Sailing the Internet and Finding a DMCA ‘Safe Harbor’ (Part 1 of 3)

Previously I overviewed the DMCA, and applied a limited discussion to its ramifications and impact on various stakeholders, namely the internet at large, copyright owners, and artists.  As generalized in the overview, the main purpose of Section 512 of the DMCA was the provision of a legal mechanism for service providers (e.g., SP’s, ISP’s, OSP’s, etc.) to rely on in exchange for developing the internet, with the greatest benefit being “monetary relief” stemming from various acts of copyright infringement.  However, this benefit is only garnered by qualified SP’s, and there are a number of ways a provider may fail to receive, or otherwise be deprived of, the protection of the DMCA.  In the discussion that follows, I examine how, or really when, a service provider may neglect to perform certain tasks expeditiously.

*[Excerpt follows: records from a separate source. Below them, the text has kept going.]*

(** ** A channel by itself

    The state is the channel, and nothing is fed by it. *)

#[export] Instance whole_setter : Setter (λ c : CockpitChannel, c) := λ f c, f c.

#[export] Instance whole_field : Field (λ c : CockpitChannel, c).
Proof. done. Qed.

Notation whole := (λ c : CockpitChannel, c).

Definition unfed (throttle : bool) : prog CockpitChannel unit unit := mret tt.

Definition no_double (d : spec_float) : list Z := [].
Definition no_int (d : spec_float) : Z := 0.

Definition example_channel : CockpitChannel := (channel_new (bs "4") []) <| flow_control := true |>.

(** "hé", with the second character cut, flushed before it is complete *)
Definition example_text : list text_event :=
  [TextBlock [104; 195]; FlushTimeout; TextBlock [169]; TextBlock [104; 195]; TextBlock [169]].

Lemma sent_text_valid_witness :
  ensures (text_run no_double whole unfed example_text) (λ _ c, ∃ texts,
    sent_since example_channel c texts ∧ Forall valid texts) example_channel.
Proof. apply (sent_text_valid no_double whole unfed (λ b s, eq_refl)); reflexivity. Defined.

Definition example_blocks : list (list Z) := [[104; 195]; [169; 226; 130]; []; [172; 33]].

Lemma text_in_blocks_witness :
  ensures (text_run no_double whole unfed (TextBlock <$> example_blocks)) (λ _ c, ∃ texts,
    sent_since example_channel c texts ∧ Forall valid texts ∧
    concat texts = [104; 195; 169; 226; 130; 172; 33] ∧ out_buffer c = None) example_channel.
Proof. apply (text_in_blocks no_double whole unfed (λ b s, eq_refl) example_blocks); reflexivity. Defined.

(** A channel that is about to use up its window *)
Definition full_channel : CockpitChannel := example_channel <| out_sequence := CHANNEL_FLOW_WINDOW |>.

Definition pressed_channel : CockpitChannel :=
  after_send no_double (bs "data") (full_channel <| buffer_timeout := false |>).

Lemma full_channel_inv : flow_inv no_double false full_channel.
Proof.
  constructor; [by vm_compute|by vm_compute|split; by vm_compute|split; by vm_compute|by vm_compute|]. intros H. by vm_compute in H.
Qed.

(** A byte is sent under pressure. *)
Definition overfull_channel : CockpitChannel := after_send no_double [33] pressed_channel.

Lemma pressure_relieved_witness :
  signalled (channel_signals overfull_channel) = (out_sequence overfull_channel >? out_window overfull_channel) ∧
  (signalled (channel_signals overfull_channel) = true →
    ∃ p pre post, outgoing overfull_channel = pre ++ (None, ping_message no_double (id overfull_channel) p) :: post ∧
      Forall (λ m, m.1 = Some (id overfull_channel)) post ∧ (post = [] → p = out_sequence overfull_channel) ∧
      p ≤ out_sequence overfull_channel ∧ p / CHANNEL_FLOW_PING = out_sequence overfull_channel / CHANNEL_FLOW_PING ∧
      (false = false ∨ post = [] → out_window overfull_channel < p) ∧
      ∀ pong, answer_of no_int pong = p → p ≤ 2 ^ 62 →
        ensures (process_pong no_int whole unfed pong)
          (λ _ c, signalled (channel_signals c) = bool_decide (p < out_window overfull_channel)) overfull_channel).
Proof.
  apply (pressure_relieved no_double no_int whole unfed (λ b s, eq_refl) full_channel false overfull_channel full_channel_inv).
  assert (H : ∀ payload s s', flows no_double no_int whole unfed full_channel false s →
    cockpit_channel_send no_double whole unfed payload true s = (Ok tt, s') → sizes_ok s' → flows no_double no_int whole unfed full_channel false s').
  { intros payload s s' Hf E Hz. rewrite <- (andb_false_r (signalled (channel_signals s))). by eapply (flows_send _ _ whole). }
  apply (H [33] pressed_channel); [|by vm_compute|repeat constructor; by vm_compute].
  apply (H (bs "data") full_channel); [apply flows_start|by vm_compute|repeat constructor; by vm_compute].
Defined.

Definition example_pings : list ping_event :=
  [Ping [(bs "a", JInt 1)]; ThrottlePressure true; Ping [(bs "b", JInt 2)]; Ping [(bs "c", JInt 3)]; ThrottlePressure false].

Lemma pings_answered_witness :
  ensures (ping_run no_double whole example_pings) (λ _ c, ∃ answered,
    outgoing c = [] ++ (pong_message no_double <$> answered) ∧
    [] ++ [[(bs "a", JInt 1)]; [(bs "b", JInt 2)]; [(bs "c", JInt 3)]] = answered ++ default [] (throttled c)) example_channel.
Proof. apply (pings_answered no_double whole example_pings example_channel). reflexivity. Defined.

(** ** Findings *)

(** The sequence number of an answer is not checked before the window is added to it. *)
Lemma pong_overflows :
  (process_pong no_int whole unfed [(bs "sequence", JInt G_MAXINT64)] example_channel).1 = Fault.
Proof. by vm_compute. Qed.

(** Data sent under pressure.  The answer to the ping that came with the pressure moves the window to two megabytes behind
    it, which is not enough; the last ping is for a little less than the end of that window, so its answer is ignored.
    All pings have been answered and the pressure stays on. *)
Definition data (size : Z) : list Z := replicate (Z.to_nat size) 33.
Definition sent_pressed : CockpitChannel :=
  foldl (λ c size, (cockpit_channel_send no_double whole unfed (data size) true c).2) example_channel
    [CHANNEL_FLOW_WINDOW - CHANNEL_FLOW_PING; CHANNEL_FLOW_PING - 1; 11; CHANNEL_FLOW_WINDOW - 8; 20].

Lemma pressure_stuck :
  let pings := [CHANNEL_FLOW_WINDOW - CHANNEL_FLOW_PING; CHANNEL_FLOW_WINDOW + 10; 2 * CHANNEL_FLOW_WINDOW + 2] in
  let answered := foldl (λ c sequence, (process_pong no_int whole unfed [(bs "sequence", JInt sequence)] c).2) sent_pressed pings in
  omap (λ m, match m.1 with None => Some m.2 | Some _ => None end) (outgoing sent_pressed) = ping_message no_double (bs "4") <$> pings ∧
  signalled (channel_signals answered) = true.
Proof. cbv zeta. split; by vm_compute. Qed.

(** A channel whose owner lets go of it when it is closed: a second ["done"] closes it, and then the class
    of the channel that has been freed is used. *)
Definition dropped (problem : option (list Z)) : prog CockpitChannel unit unit :=
  g_object_unref whole (cockpit_channel_dispose whole (λ _, fault)).

Lemma second_done_uses_freed_channel :
  (process_control no_double no_int whole unfed (cockpit_channel_real_close no_double whole unfed dropped)
    (λ _ _, mret tt) (bs "done") [] (example_channel <| received_done := true |>)).1 = Fault.
Proof. by vm_compute. Qed.

(** Answers to pings within the first window do not move it: with a window of data sent and all but a byte
    of it confirmed, one more byte puts the pressure on. *)
Lemma window_does_not_slide :
  let c := (process_pong no_int whole unfed [(bs "sequence", JInt (CHANNEL_FLOW_WINDOW - 1))] full_channel).2 in
  out_window c = CHANNEL_FLOW_WINDOW ∧
  signalled (channel_signals (cockpit_channel_send no_double whole unfed [33] true c).2) = true.
Proof. split; by vm_compute. Qed.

Dancing with the DMCA Devil

At its best, the Digital Millennium Copyright Act (“DMCA”) remains a contentious topic for discussion amongst the talking heads and commentators, as well as those personally involved and affected.  For example, professional photographer Alex Wild’s recent article on ars technical, “How rampant online piracy squashed one insect photographer,”[1] as well as videos and even grass root websites, are all devoted to the problems with the DMCA.[2]  While the DMCA helped foster growth of the internet, it was also arguably an immeasurable burden-shifting piece of legislation placed involuntarily onto the shoulders of rights holders.